Zum Klonen selbst werden Petrischalen vorbereitet und mit einem kleinen Stück aus dem Inneren des Pilzes beimpft. Früher sagte man, dass der Pilz dazu mit einem sterilen Messer oder Skalpell zerschnitten werden soll, es hat sich aber erwiesen dass es einfacher ist den Pilz in der Mitte zu zerreißen. Hat man ihn geteilt, schneidet oder kratzt man mit einem sterilisierten Skalpell oder Präpariernadel ein kleines Stück Pilz aus dem Inneren heraus und gibt es auf den Agar. Man sollte darauf achten, dass man nicht mit dem Äußeren des Pilzes in Berührung kommt, da an der Oberfläche Fremdsporen oder Keime anhaften können.
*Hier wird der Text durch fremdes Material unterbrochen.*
(** ** The error callback *)

(** X10. An error of a stage within the options writes exactly one
    diagnostic, [Program <args[0]>: <error>\r\n], and leaves the runner as
    [kill] leaves it: when it was running, with no options, no live process
    and the flag cleared, the worker of every live process that had one
    being terminated. *)
Theorem processErrorCallback_writes_one_diagnostic_and_unwinds
  (i : nat) (error : string) (options : CommandOptions)
  (program : string) (this : CommandRunner) :
  nth_error (commandOptionsForProcessesToRun this) i = Some options ->
  hd_error (args options) = Some program ->
  let r := processErrorCallback i error this in
  fst (fst r) = normal tt
  /\ written (calls r) = [program_error_text program error]
  /\ after r = after (kill this)
  /\ (isRunning this = true ->
      after r = mkCommandRunner [] [] (initialStdinDataForNextProcess this)
                  false (commandString this)
      /\ flat_map (fun e => match e with
                            | worker_terminate w => [w]
                            | _ => []
                            end) (calls r)
         = live_workers (spawnedProcessObjects this)).
Proof.
  intros Hi Hname r. unfold r. rewrite processErrorCallback_eq, Hi.
  assert (Hprogram : program_name options = program).
  { unfold program_name. destruct (args options); [discriminate|].
    now injection Hname. }
  rewrite Hprogram. unfold after, calls. cbn [fst snd].
  split; [reflexivity|].
  assert (Happ : forall out out',
             written (out ++ out') = written out ++ written out')
    by (intros; apply flat_map_app).
  split; [|split; [reflexivity|]].
  - rewrite !Happ.
    assert (Hkill : written (snd (kill this)) = []).
    { destruct (isRunning this) eqn:Hrun.
      - rewrite (kill_running this Hrun). cbn [snd].
        rewrite Happ.
        induction (live_workers (spawnedProcessObjects this)) as [|w l IH];
          [reflexivity|exact IH].
      - now rewrite (kill_idle this Hrun). }
    rewrite Hkill. reflexivity.
  - intros Hrun.
    rewrite (kill_running this Hrun). cbn [fst snd].
    split; [reflexivity|].
    cbn [app flat_map]. rewrite !flat_map_app. cbn [flat_map app].
    rewrite !app_nil_r.
    induction (live_workers (spawnedProcessObjects this)) as [|w l IH];
      [reflexivity|]. cbn. now rewrite IH.
Qed.

(** X11. An error callback for an index outside the options (as after
    [kill], which empties them) throws before anything is done: nothing is
    written, the completion callback is not called and the runner is
    unchanged. *)
Theorem processErrorCallback_outside_the_options_throws
  (i : nat) (error : string) (this : CommandRunner) :
  List.length (commandOptionsForProcessesToRun this) <= i ->
  exists c, processErrorCallback i error this = (throw c, this, []).
Proof.
  intros Hout. rewrite processErrorCallback_eq.
  apply nth_error_None in Hout. rewrite Hout. eauto.
Qed.

(** ** What is started, and as what *)

Lemma tryToSpawnProcess_started_cases (i : nat) (this : CommandRunner) :
  (started (calls (tryToSpawnProcess i this)) = []
   /\ spawnedProcessObjects (after (tryToSpawnProcess i this))
      = spawnedProcessObjects this)
  \/ (i < List.length (commandOptionsForProcessesToRun this)
      /\ started (calls (tryToSpawnProcess i this)) = [service_process i this]
      /\ spawnedProcessObjects (after (tryToSpawnProcess i this))
         = spawnedProcessObjects this
           ++ [mkSpawned (service_process i this) None]).
Proof.
  rewrite tryToSpawnProcess_eq.
  destruct (List.length (spawnedProcessObjects this) <? 2)%nat;
    cbn [andb]; [|left; split; reflexivity].
  destruct (i <? _)%nat eqn:Hin; [|left; split; reflexivity].
  right. apply Nat.ltb_lt in Hin. rewrite spawnProcess_eq.
  split; [exact Hin|]. split; reflexivity.
Qed.

Lemma tryToSpawnProcess_frame (i : nat) (this : CommandRunner) :
  isRunning (after (tryToSpawnProcess i this)) = isRunning this
  /\ commandOptionsForProcessesToRun (after (tryToSpawnProcess i this))
     = commandOptionsForProcessesToRun this
  /\ completions (calls (tryToSpawnProcess i this)) = 0.
Proof.
  rewrite tryToSpawnProcess_eq.
  destruct (_ && _); [rewrite spawnProcess_eq|]; repeat split.
Qed.

Lemma service_process_well_made (i : nat) (this : CommandRunner) :
  i < List.length (commandOptionsForProcessesToRun this) ->
  process_options (service_process i this) <> None
  /\ process_stdin (service_process i this) <> Some [].
Proof.
  intros Hin. unfold service_process. cbn [process_options process_stdin].
  split.
  - now apply nth_error_Some.
  - rewrite stdin_argument_of.
    destruct (initialStdinDataForNextProcess this); cbn; congruence.
Qed.

Lemma react_started_cases (e : event) (this : CommandRunner) :
  started (calls (react e this)) = []
  \/ exists i this',
       i < List.length (commandOptionsForProcessesToRun this')
       /\ started (calls (react e this)) = [service_process i this'].
Proof.
  destruct e as [|i data|i w|i error|]; cbn [react].
  - rewrite runCommand_eq.
    destruct (parse (commandString this)) as [commandAst|c]; [|now left].
    destruct (try_block commandAst) as [options|c]; [|now left].
    match goal with
    | |- context [tryToSpawnProcess 0 ?s] =>
        destruct (tryToSpawnProcess_started_cases 0 s)
          as [[H _]|(Hin & H & _)]; [now left|right; eauto]
    end.
  - left. destruct (processDataCallback_never_starts
                      i data this) as (pending & out & -> & H).
    exact H.
  - rewrite processEndCallback_eq. cbv zeta.
    destruct (before_last i this).
    + set (this' := with_spawned this (tl (spawnedProcessObjects this))).
      destruct (tryToSpawnProcess_started_cases (i + 1) this')
        as [[H _]|(Hin & H & _)];
        destruct (tryToSpawnProcess (i + 1) this') as [[r s] out];
        unfold calls in *; cbn [snd] in *;
        rewrite started_app, released_started, H; [now left|right; eauto].
    + left. unfold calls. cbn [snd].
      now rewrite started_app, released_started.
  - left. rewrite processErrorCallback_eq.
    destruct (nth_error _ i); [|reflexivity].
    unfold calls at 1. cbn [snd].
    now rewrite !started_app, kill_started.
  - left. apply kill_started.
Qed.

(** X12. Whatever happens to a runner (commands started, callbacks and
    kills in any order), every process it starts was made with defined
    options, the index being checked against the options before each
    spawn, and with a standard input that is either absent or not empty. *)
Theorem every_started_process_has_options_and_no_empty_stdin
  (cmd : string) (es : list event) :
  Forall (fun p => process_options p <> None /\ process_stdin p <> Some [])
         (started (snd (lifetime cmd es))).
Proof.
  unfold lifetime. generalize (constructor cmd).
  induction es as [|e es IH]; intros this; [constructor|].
  cbn [react_all].
  pose proof (react_started_cases e this) as Hstep.
  destruct (react e this) as [[r this1] out1].
  unfold calls in Hstep. cbn [snd] in Hstep.
  specialize (IH this1).
  destruct (react_all es this1) as [this2 out2]. cbn [snd] in *.
  rewrite started_app. apply Forall_app. split; [|exact IH].
  destruct Hstep as [->|(i & this' & Hin & ->)]; [constructor|].
  constructor; [|constructor].
  now apply service_process_well_made.
Qed.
[Bearbeiten] Petris im Kühlschrank einlagern
Pilzgenetik in einer Petrischale kann man gut über mehrere Monate aufbewahren, indem man die versiegelte Petrischale im Kühlschrank bei zwei bis vier °C einlagert. Da die meisten Pilze ihr Wachstum und ihren Stoffwechsel bei so geringen Temperaturen auf ein Minimum reduzieren, können sie so bis zu 18 Monaten unbeschadet überstehen. Falls Außenstehende Bedenken haben sollten, so seien sie beruhigt: Der Pilz kann die Petrischale nicht verlassen und auch keine Sporen abgeben.